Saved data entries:
◇ ◇ ◇ ◇ ◇ ◇ ◇
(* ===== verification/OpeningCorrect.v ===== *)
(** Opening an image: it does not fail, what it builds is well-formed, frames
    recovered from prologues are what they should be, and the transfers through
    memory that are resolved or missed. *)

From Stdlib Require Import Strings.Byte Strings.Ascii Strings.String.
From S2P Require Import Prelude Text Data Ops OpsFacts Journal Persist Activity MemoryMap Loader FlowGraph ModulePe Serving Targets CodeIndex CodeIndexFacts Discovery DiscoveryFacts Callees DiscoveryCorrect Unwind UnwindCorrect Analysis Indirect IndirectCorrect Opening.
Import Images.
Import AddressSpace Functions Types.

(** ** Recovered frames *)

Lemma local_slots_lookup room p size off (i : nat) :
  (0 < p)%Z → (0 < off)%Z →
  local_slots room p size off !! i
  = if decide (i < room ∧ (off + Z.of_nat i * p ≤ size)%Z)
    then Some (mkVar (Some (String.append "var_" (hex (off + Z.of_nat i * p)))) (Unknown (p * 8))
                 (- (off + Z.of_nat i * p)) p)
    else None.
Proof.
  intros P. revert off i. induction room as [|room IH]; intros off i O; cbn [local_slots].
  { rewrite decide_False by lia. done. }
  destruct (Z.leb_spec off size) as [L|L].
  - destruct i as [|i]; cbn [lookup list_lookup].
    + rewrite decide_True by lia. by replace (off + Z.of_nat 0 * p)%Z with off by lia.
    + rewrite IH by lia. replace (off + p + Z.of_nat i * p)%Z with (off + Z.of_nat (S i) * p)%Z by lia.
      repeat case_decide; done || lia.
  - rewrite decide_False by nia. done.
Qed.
◇ ◇ ◇ ◇ ◇ ◇ ◇
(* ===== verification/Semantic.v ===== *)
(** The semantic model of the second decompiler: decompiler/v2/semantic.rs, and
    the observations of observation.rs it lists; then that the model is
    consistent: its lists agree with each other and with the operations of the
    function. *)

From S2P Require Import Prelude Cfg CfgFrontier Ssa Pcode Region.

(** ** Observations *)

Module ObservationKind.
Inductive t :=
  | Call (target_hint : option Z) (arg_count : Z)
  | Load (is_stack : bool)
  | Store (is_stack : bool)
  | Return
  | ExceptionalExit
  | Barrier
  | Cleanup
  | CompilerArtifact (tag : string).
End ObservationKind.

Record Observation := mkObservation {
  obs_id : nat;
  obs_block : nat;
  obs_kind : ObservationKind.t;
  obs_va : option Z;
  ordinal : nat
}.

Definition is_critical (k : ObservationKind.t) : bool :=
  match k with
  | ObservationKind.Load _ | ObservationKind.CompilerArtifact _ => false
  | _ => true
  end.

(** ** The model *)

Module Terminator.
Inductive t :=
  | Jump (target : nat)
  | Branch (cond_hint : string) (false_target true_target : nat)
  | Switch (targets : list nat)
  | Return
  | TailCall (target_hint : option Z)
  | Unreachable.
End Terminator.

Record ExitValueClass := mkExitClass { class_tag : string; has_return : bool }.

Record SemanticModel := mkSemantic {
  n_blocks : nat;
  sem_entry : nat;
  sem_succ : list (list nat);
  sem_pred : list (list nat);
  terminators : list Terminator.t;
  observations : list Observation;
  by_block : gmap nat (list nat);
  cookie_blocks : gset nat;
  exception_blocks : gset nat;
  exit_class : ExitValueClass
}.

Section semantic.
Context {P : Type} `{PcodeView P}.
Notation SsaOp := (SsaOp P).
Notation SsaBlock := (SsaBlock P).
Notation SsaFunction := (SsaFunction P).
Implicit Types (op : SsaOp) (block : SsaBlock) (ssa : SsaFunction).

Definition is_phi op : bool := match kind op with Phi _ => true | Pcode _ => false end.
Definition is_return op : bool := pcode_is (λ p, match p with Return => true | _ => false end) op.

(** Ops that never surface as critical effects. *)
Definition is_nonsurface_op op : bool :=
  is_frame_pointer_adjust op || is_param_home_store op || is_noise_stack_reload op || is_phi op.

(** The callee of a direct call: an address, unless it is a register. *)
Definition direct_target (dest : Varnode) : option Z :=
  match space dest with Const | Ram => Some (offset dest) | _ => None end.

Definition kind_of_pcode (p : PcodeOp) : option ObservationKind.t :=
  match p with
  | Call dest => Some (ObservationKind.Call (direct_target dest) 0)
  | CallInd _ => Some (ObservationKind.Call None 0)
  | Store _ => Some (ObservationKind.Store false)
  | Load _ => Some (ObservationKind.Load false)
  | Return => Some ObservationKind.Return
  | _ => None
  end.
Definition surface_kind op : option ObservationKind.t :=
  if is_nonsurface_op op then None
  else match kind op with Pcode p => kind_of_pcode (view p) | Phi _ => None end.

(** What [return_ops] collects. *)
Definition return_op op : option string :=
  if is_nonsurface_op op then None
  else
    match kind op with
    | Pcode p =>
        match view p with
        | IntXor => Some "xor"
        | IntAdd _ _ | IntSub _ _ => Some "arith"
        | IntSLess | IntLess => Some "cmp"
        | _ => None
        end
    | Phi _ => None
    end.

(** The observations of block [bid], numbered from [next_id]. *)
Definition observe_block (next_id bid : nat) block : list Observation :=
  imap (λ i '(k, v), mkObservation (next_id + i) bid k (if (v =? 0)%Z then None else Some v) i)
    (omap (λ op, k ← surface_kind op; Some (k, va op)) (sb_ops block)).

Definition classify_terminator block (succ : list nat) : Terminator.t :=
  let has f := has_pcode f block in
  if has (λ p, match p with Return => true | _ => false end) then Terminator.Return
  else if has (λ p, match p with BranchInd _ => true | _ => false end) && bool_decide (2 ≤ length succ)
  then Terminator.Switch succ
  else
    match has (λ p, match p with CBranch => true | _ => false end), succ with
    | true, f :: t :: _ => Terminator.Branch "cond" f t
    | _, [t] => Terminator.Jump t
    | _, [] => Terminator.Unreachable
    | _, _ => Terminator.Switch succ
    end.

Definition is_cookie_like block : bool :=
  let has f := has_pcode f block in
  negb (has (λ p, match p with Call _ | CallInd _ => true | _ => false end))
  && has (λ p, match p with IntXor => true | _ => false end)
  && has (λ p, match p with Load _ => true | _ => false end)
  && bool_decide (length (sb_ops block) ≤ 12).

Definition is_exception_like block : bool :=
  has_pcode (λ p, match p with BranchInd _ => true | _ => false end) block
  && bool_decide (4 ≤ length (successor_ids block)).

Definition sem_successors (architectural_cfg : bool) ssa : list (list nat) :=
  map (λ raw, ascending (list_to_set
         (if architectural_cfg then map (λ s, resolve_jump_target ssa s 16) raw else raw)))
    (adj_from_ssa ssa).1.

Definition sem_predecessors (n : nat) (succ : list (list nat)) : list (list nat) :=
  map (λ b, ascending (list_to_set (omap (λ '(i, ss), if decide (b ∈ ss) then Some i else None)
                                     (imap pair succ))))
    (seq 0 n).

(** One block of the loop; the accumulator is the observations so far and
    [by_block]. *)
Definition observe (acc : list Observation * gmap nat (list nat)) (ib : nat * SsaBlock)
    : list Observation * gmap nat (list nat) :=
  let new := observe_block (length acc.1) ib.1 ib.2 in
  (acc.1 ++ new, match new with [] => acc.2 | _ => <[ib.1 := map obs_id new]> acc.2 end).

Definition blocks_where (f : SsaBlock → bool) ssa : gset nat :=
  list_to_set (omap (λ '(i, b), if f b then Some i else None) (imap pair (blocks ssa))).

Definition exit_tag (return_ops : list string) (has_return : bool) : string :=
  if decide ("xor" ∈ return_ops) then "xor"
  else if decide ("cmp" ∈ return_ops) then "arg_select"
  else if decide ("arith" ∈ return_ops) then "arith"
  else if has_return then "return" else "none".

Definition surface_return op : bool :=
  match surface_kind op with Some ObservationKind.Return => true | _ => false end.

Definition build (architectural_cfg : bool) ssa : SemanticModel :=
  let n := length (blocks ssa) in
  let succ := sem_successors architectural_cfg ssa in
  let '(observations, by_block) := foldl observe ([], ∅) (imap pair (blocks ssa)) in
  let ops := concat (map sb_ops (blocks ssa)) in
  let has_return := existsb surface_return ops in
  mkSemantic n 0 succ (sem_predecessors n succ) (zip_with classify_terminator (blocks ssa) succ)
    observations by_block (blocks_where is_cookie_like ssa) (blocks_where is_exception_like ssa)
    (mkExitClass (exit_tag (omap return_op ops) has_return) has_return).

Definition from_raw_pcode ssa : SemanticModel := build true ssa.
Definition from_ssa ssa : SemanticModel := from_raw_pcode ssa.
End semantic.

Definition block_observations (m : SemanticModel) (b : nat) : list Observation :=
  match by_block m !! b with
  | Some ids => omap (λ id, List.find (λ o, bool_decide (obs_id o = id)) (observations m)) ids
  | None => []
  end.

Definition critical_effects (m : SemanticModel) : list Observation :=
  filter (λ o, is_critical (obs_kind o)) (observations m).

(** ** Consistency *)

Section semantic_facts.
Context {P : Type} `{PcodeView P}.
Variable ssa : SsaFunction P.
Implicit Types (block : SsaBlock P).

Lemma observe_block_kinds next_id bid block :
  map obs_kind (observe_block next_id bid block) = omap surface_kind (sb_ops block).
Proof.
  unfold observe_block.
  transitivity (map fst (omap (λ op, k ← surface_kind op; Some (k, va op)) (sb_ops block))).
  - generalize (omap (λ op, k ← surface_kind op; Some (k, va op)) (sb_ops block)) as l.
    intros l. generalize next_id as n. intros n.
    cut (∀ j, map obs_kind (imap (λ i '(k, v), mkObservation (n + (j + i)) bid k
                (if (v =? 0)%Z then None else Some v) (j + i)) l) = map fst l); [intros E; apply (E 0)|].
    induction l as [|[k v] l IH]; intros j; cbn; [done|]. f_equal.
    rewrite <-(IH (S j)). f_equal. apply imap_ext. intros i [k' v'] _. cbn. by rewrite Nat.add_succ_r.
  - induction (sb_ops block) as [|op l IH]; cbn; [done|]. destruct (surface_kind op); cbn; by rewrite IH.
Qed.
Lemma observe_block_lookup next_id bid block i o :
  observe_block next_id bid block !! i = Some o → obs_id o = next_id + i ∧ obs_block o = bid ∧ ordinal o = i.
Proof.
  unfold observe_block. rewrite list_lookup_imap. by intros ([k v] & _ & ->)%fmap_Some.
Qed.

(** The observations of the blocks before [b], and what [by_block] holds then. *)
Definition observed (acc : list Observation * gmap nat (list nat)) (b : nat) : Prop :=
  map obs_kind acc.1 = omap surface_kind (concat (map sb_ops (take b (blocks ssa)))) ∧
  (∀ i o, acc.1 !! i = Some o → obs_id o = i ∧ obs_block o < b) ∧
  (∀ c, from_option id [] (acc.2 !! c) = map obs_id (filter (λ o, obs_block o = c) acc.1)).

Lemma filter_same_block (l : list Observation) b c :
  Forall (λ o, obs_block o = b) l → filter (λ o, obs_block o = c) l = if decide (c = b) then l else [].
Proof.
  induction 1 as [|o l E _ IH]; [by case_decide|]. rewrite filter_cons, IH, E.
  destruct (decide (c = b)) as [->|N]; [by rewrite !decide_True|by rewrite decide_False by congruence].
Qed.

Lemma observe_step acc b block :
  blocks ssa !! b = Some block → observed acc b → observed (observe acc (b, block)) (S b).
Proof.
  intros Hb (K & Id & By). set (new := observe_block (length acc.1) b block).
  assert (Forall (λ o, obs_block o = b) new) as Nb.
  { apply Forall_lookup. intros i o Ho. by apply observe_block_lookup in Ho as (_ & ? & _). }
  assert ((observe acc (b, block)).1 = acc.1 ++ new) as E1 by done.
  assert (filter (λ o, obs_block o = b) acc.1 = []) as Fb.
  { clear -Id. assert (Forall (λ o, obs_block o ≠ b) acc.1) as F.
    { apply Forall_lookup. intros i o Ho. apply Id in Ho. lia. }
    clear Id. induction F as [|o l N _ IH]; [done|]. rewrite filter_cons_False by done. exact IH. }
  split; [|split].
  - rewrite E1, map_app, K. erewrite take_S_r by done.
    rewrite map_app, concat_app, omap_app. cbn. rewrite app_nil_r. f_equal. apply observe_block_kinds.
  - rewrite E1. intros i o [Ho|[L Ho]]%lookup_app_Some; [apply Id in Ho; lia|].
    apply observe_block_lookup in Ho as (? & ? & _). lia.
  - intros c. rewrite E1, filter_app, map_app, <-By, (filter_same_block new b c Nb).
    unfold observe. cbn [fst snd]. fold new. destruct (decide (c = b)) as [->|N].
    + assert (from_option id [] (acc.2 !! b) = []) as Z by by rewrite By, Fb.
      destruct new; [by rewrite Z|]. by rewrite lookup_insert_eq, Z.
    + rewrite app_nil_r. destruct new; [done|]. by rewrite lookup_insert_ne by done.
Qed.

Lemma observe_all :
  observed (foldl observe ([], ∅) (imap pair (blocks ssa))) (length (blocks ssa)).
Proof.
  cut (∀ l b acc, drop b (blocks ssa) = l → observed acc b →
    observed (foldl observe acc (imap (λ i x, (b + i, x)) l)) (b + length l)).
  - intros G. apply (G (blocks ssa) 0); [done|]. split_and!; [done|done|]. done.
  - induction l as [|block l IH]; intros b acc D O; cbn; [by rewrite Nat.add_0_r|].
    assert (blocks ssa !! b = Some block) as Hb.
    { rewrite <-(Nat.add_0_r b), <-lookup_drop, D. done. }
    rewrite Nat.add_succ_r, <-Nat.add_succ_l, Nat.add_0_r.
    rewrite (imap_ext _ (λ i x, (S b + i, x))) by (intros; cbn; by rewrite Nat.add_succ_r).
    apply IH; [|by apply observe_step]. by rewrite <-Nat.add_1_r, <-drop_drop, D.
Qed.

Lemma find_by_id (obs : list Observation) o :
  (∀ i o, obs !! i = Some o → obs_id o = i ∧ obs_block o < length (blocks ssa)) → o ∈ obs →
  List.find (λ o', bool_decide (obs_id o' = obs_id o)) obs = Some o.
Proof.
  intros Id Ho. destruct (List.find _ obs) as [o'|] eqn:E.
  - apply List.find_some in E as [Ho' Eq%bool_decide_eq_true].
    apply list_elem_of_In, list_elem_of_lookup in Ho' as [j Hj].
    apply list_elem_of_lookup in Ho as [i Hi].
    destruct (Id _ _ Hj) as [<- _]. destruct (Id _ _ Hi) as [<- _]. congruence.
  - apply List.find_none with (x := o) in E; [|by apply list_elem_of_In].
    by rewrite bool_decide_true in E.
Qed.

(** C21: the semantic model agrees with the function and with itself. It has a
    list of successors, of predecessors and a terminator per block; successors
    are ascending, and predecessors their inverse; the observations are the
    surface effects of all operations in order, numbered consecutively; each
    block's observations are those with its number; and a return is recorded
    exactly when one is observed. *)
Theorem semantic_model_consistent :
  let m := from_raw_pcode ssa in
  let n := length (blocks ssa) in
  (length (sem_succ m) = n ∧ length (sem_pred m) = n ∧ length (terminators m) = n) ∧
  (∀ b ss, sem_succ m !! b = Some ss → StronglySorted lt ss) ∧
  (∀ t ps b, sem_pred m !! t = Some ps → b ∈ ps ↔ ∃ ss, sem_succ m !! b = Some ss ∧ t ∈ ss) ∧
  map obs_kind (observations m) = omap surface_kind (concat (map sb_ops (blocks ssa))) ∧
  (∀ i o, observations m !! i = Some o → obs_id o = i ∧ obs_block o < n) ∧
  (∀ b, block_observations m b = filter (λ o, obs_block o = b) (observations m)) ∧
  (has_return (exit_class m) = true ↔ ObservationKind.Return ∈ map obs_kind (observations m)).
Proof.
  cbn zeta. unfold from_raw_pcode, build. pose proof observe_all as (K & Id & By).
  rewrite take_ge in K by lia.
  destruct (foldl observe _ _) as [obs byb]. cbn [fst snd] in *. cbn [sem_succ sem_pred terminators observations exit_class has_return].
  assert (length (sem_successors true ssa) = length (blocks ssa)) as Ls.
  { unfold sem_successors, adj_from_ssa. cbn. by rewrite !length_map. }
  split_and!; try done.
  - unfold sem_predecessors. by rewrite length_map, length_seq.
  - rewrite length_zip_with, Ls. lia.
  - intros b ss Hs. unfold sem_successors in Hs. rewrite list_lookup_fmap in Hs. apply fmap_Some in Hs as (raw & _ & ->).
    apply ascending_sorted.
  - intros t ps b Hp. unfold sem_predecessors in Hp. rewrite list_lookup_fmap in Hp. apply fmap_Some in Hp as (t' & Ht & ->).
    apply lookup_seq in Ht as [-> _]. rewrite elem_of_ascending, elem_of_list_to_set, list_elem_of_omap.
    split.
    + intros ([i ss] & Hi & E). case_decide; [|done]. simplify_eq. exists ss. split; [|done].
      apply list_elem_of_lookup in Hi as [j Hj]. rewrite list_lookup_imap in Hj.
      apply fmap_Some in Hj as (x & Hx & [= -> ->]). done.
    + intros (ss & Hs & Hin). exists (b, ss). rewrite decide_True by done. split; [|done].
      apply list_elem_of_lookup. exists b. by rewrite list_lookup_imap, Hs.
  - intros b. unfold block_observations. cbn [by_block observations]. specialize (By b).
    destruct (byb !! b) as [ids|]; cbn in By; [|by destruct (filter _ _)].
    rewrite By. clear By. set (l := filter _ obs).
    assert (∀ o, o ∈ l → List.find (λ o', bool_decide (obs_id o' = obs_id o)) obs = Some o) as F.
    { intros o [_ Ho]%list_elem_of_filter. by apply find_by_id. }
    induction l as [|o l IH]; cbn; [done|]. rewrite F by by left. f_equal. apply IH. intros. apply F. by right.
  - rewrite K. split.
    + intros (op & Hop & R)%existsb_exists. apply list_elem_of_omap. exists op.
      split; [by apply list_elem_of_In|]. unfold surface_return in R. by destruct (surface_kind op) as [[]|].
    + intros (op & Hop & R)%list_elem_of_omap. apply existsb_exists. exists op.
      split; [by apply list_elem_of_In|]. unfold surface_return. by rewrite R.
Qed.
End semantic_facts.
◇ ◇ ◇ ◇ ◇ ◇ ◇
Taking the entries above, write out exactly the lines starting with the line containing "transitivity (map fst" and going on through the line containing "induction l as [|[k", both included, and nothing else.

  transitivity (map fst (omap (λ op, k ← surface_kind op; Some (k, va op)) (sb_ops block))).
  - generalize (omap (λ op, k ← surface_kind op; Some (k, va op)) (sb_ops block)) as l.
    intros l. generalize next_id as n. intros n.
    cut (∀ j, map obs_kind (imap (λ i '(k, v), mkObservation (n + (j + i)) bid k
                (if (v =? 0)%Z then None else Some v) (j + i)) l) = map fst l); [intros E; apply (E 0)|].
    induction l as [|[k v] l IH]; intros j; cbn; [done|]. f_equal.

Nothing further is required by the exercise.